[Collected data entries]
(** The events of one upload, and a store that holds its record. *)
Definition created : TusEvent :=
  mkTusEvent (mkFileInfo "upload-1" {[ "RemoteIP" := "9.9.9.9" ]}) HookPostCreate.

Definition completed : TusEvent :=
  mkTusEvent (mkFileInfo "upload-1" {[ "RemoteIP" := "6.6.6.6" ]}) HookPostFinish.

Definition createdBare : TusEvent :=
  mkTusEvent (mkFileInfo "upload-2" ∅) HookPostCreate.

Definition store0 : RecState :=
  mkRecState ({[ "upload-1" := "unset"; "upload-2" := "unset" ]} : gmap string string) [].

(** The same server with no trusted proxy range. *)
Definition openServer : UploadServer :=
  mkServer {[ "gateway" := "s3cret" ]} [].

Definition corsOrigins : list string := ["https://chat.example.org"; "*"].

Definition corsRequest (origin : string) : Request :=
  mkRequest "1.2.3.4:5555" (Header_Set ∅ "Origin" origin).

(** A response header a previous middleware has written to. *)
Definition staleResponse : gmap string (list string) :=
  {[ "Access-Control-Allow-Origin" := ["https://old.example.org"];
     "Vary" := ["Accept-Encoding"];
     "Content-Type" := ["text/plain"] ]}.

Definition plain : State :=
  initState (request "1.2.3.4:5555" {[ "filename" := "a.txt" ]} EmptyString).

Definition badPeer : State :=
  initState (request "1.2.3.4" {[ "filename" := "a.txt" ]} EmptyString).

Definition proxied : State :=
  initState (request "10.0.0.1:5555" ∅ "9.9.9.9, 8.8.8.8").

Definition validToken : string := "HS256.iss=gateway;account=alice.s3cret".

Definition noIssuerToken : string := "HS256.account=alice.s3cret".

(** A token of the configured issuer whose signature segment is not
    base64 text. *)
Definition garbledToken : string := "HS256.iss=gateway;account=alice.!!!".

(** A second upload, created with another address. *)
Definition createdOther : TusEvent :=
  mkTusEvent (mkFileInfo "upload-2" {[ "RemoteIP" := "7.7.7.7" ]}) HookPostCreate.

End Fixtures.

(** * Theorems *)

(** ** The library functions and the instances on sample inputs *)

Import Fixtures.

Example Split_chain :
  GoStrings.Split "9.9.9.9, 8.8.8.8" "," = ["9.9.9.9"; " 8.8.8.8"].
Proof. reflexivity. Qed.

Example TrimSpace_token : GoStrings.TrimSpace "  9.9.9.9	 " = "9.9.9.9".
Proof. vm_compute. reflexivity. Qed.

Example base64_encode : Base64.EncodeToString "1.1.1.1" = "MS4xLjEuMQ==".
Proof. reflexivity. Qed.

Example base64_decode : Base64.DecodeString "MS4xLjEuMQ==" = Some "1.1.1.1".
Proof. vm_compute. reflexivity. Qed.

Example decode_entry :
  SpecCodec.decode "filename aGVsbG8udHh0, RemoteIP MS4xLjEuMQ=="
  = {[ "filename" := "hello.txt"; "RemoteIP" := "1.1.1.1" ]}.
Proof. vm_compute. reflexivity. Qed.

Example encode_decode :
  SpecCodec.decode (SpecCodec.encode {[ "a" := "x"; "b" := EmptyString ]})
  = {[ "a" := "x"; "b" := EmptyString ]}.
Proof. vm_compute. reflexivity. Qed.
(** X9, instance: the events of [/dl/photo.jpg] and of the folder
    [/dl/Images]. *)
Lemma handler_moves_once_photo :
  on_created Scenario.env_stable Scenario.config_rename
             {| is_directory := true; src_path := "/dl/Images"; dest_path := "" |}
             Scenario.fs_dl
  = Return () Scenario.fs_dl
  ∧ ∃ fs1,
      on_created Scenario.env_stable Scenario.config_rename
                 {| is_directory := false; src_path := "/dl/photo.jpg"; dest_path := "" |}
                 Scenario.fs_dl
      = Return () fs1
      ∧ on_moved Scenario.env_stable Scenario.config_rename
                 {| is_directory := false; src_path := "/tmp/photo.jpg";
                    dest_path := "/dl/photo.jpg" |} fs1
        = Return () fs1.
Proof.
  split.
  - exact (proj1 (proj1 (proj2 (proj2 (handler_moves_once Scenario.env_stable
             Scenario.config_rename
             {| is_directory := true; src_path := "/dl/Images"; dest_path := "" |}
             Scenario.fs_dl))) eq_refl)).
  - assert (returned_value (organize_file Scenario.env_stable Scenario.config_rename
                                          "/dl/photo.jpg" Scenario.fs_dl)
            = Some (Moved Scenario.photo (of_string "/dl/Images/photo_2.jpg") "Images"))
      as Hmoved by (vm_compute; reflexivity).
    destruct (organize_file Scenario.env_stable Scenario.config_rename
                            "/dl/photo.jpg" Scenario.fs_dl)
      as [outcome fs1|e fs1|] eqn:Hrun; [|discriminate Hmoved..].
    injection Hmoved as ->. exists fs1.
    destruct (proj2 (proj2 (proj2 (handler_moves_once Scenario.env_stable
                Scenario.config_rename
                {| is_directory := false; src_path := "/dl/photo.jpg"; dest_path := "" |}
                Scenario.fs_dl))) _ _ _ fs1 eq_refl Hrun) as [Hfirst Hnext].
    split; [exact Hfirst|].
    exact (proj1 (Hnext Scenario.env_stable Scenario.config_rename
                    {| is_directory := false; src_path := "/tmp/photo.jpg";
                       dest_path := "/dl/photo.jpg" |} eq_refl)).
Defined.

(** ** The default configuration *)

Section Defaults.
Implicit Types (home : Path) (items : list (string * CategoryInfo)).

(** The text of a path that ends in a component is not empty. *)
Lemma to_string_snoc_nonempty home c : c ≠ "" → to_string (home ++ [c]) ≠ "".
Proof.
  intros Hc. destruct home as [|r rest].
  - simpl. destruct (is_root c); [by destruct c|done].
  - change ((r :: rest) ++ [c]) with (r :: (rest ++ [c])). unfold to_string.
    destruct (is_root r) eqn:Hr.
    + destruct r; [done|]. done.
    + destruct (rest ++ [c]) as [|x l] eqn:E; [by destruct rest|].
      change (String.concat "/" (r :: x :: l))
        with (r +:+ String "/" (String.concat "/" (x :: l))).
      intros Heq. apply (f_equal String.length) in Heq.
      rewrite string_length_app in Heq. simpl in Heq. lia.
Qed.

(** An entry the categorizer names, other than the default answer, is an
    entry of the configuration that lists the extension. *)
Lemma first_category_entry ext items category :
  first_category ext items = category → category ≠ "Others" →
  ∃ info, (category, info) ∈ items ∧ ext ∈ get (extensions info) [].
Proof.
  induction items as [|[c info] items IH]; [done|]. cbn [first_category].
  destruct (get (enabled info) true); simpl.
  - case_bool_decide as Hin.
    + intros <- _. exists info. split; [apply list_elem_of_here|done].
    + intros Heq Hne. destruct (IH Heq Hne) as (info' & ? & ?).
      exists info'. split; [by apply list_elem_of_further|done].
  - intros Heq Hne. destruct (IH Heq Hne) as (info' & ? & ?).
    exists info'. split; [by apply list_elem_of_further|done].
Qed.
(** C2 as it is worded fails on a price that is [NaN]: the scan keeps the
    first product, whose price is not [>=] the price of the second. *)
Lemma getMostExpensiveProduct_NaN :
  [nameless; pen] <> []
  /\ getMostExpensiveProduct [nameless; pen] = Some nameless
  /\ Num.ge (price nameless) (price pen) = false
  /\ ~ (exists best,
          getMostExpensiveProduct [nameless; pen] = Some best
          /\ First_highest [nameless; pen] best).
Proof.
  split; [discriminate|]. split; [reflexivity|]. split; [reflexivity|].
  intros (best & Hbest & _ & Hmax).
  injection Hbest as <-.
  inversion Hmax as [|? ? _ Hrest]; subst.
  inversion Hrest as [|? ? Hpen _]; subst.
  discriminate Hpen.
Qed.

(** C3: [null] is the answer for the empty list and for no other. *)
Theorem getMostExpensiveProduct_null (products : list Product) :
  getMostExpensiveProduct [] = None
  /\ (getMostExpensiveProduct products = None <-> products = []).
Proof.
  split; [reflexivity|].
  destruct products; simpl; split; intros; congruence.
Qed.

(** ** [formatString] *)

(** C6: with the flag [true] the result is the upper-case form, with
    [false] the lower-case form, and a call without the flag is a call with
    [true]. *)
Theorem formatString_spec `{Host} (s : jsstring) :
  formatString s (Some true) = toUpperCase s
  /\ formatString s (Some false) = toLowerCase s
  /\ formatString s None = formatString s (Some true).
Proof. repeat split. Qed.
Lemma land_neg w k q :
  0 <= k -> 0 <= q -> 2 ^ k * (2 * q + 1) < 2 ^ w ->
  Z.land (2 ^ k * (2 * q + 1)) (wrap w (- (2 ^ k * (2 * q + 1)))) = 2 ^ k.
Proof.
  intros Hk Hq Hw. pose proof (pow2_pos k Hk).
  assert (0 <= w).
  { destruct (Z.lt_ge_cases w 0) as [Hn|]; [|done]. rewrite (Z.pow_neg_r 2 w Hn) in Hw. nia. }
  assert (2 ^ k < 2 ^ w) by nia.
  assert (k < w) by (apply (Z.pow_lt_mono_r_iff 2); lia).
  assert (2 ^ w = 2 ^ k * 2 ^ (w - k)) as E by (rewrite <- Z.pow_add_r by lia; f_equal; lia).
  pose proof (pow2_half (w - k) ltac:(lia)) as E2.
  replace (wrap w _) with (2 ^ k * (2 ^ (w - k) - (2 * q + 1))).
  2:{ unfold wrap. apply (Z.mod_unique _ _ (-1)); [left|]; nia. }
  rewrite (Z.mul_comm (2 ^ k) (2 * q + 1)), (Z.mul_comm (2 ^ k) (_ - _)), <- !shiftl_mul by done.
  rewrite <- Z.shiftl_land, E2.
  replace (2 * 2 ^ (w - k - 1) - (2 * q + 1)) with (2 * (2 ^ (w - k - 1) - 1 - q) + 1) by lia.
  rewrite land_odd_odd, land_complement by (unfold is_u; try lia; nia).
  rewrite shiftl_mul by done. lia.
Qed.

Lemma forall_below (n : Z) (P : Z -> bool) :
  forallb P (seqZ 0 n) = true -> forall k, 0 <= k < n -> P k = true.
Proof.
  intros H k Hk. rewrite forallb_forall in H. apply H, list_elem_of_In, elem_of_seqZ. lia.
Qed.

Lemma byte_forall (P : Z -> bool) :
  forallb P (seqZ 0 256) = true -> forall b, is_u 8 b -> P b = true.
Proof.
  intros H b Hb. rewrite forallb_forall in H. apply H, list_elem_of_In, elem_of_seqZ.
  ranges. lia.
Qed.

## WHAT THE TASK REQUIRES
Show the lines above that have the word "done".

## SOLUTION TO THIS TASK
  - simpl. destruct (is_root c); [by destruct c|done].
    + destruct r; [done|]. done.
  induction items as [|[c info] items IH]; [done|]. cbn [first_category].
    + intros <- _. exists info. split; [apply list_elem_of_here|done].
      exists info'. split; [by apply list_elem_of_further|done].
    exists info'. split; [by apply list_elem_of_further|done].
  { destruct (Z.lt_ge_cases w 0) as [Hn|]; [|done]. rewrite (Z.pow_neg_r 2 w Hn) in Hw. nia. }
  rewrite (Z.mul_comm (2 ^ k) (2 * q + 1)), (Z.mul_comm (2 ^ k) (_ - _)), <- !shiftl_mul by done.
  rewrite shiftl_mul by done. lia.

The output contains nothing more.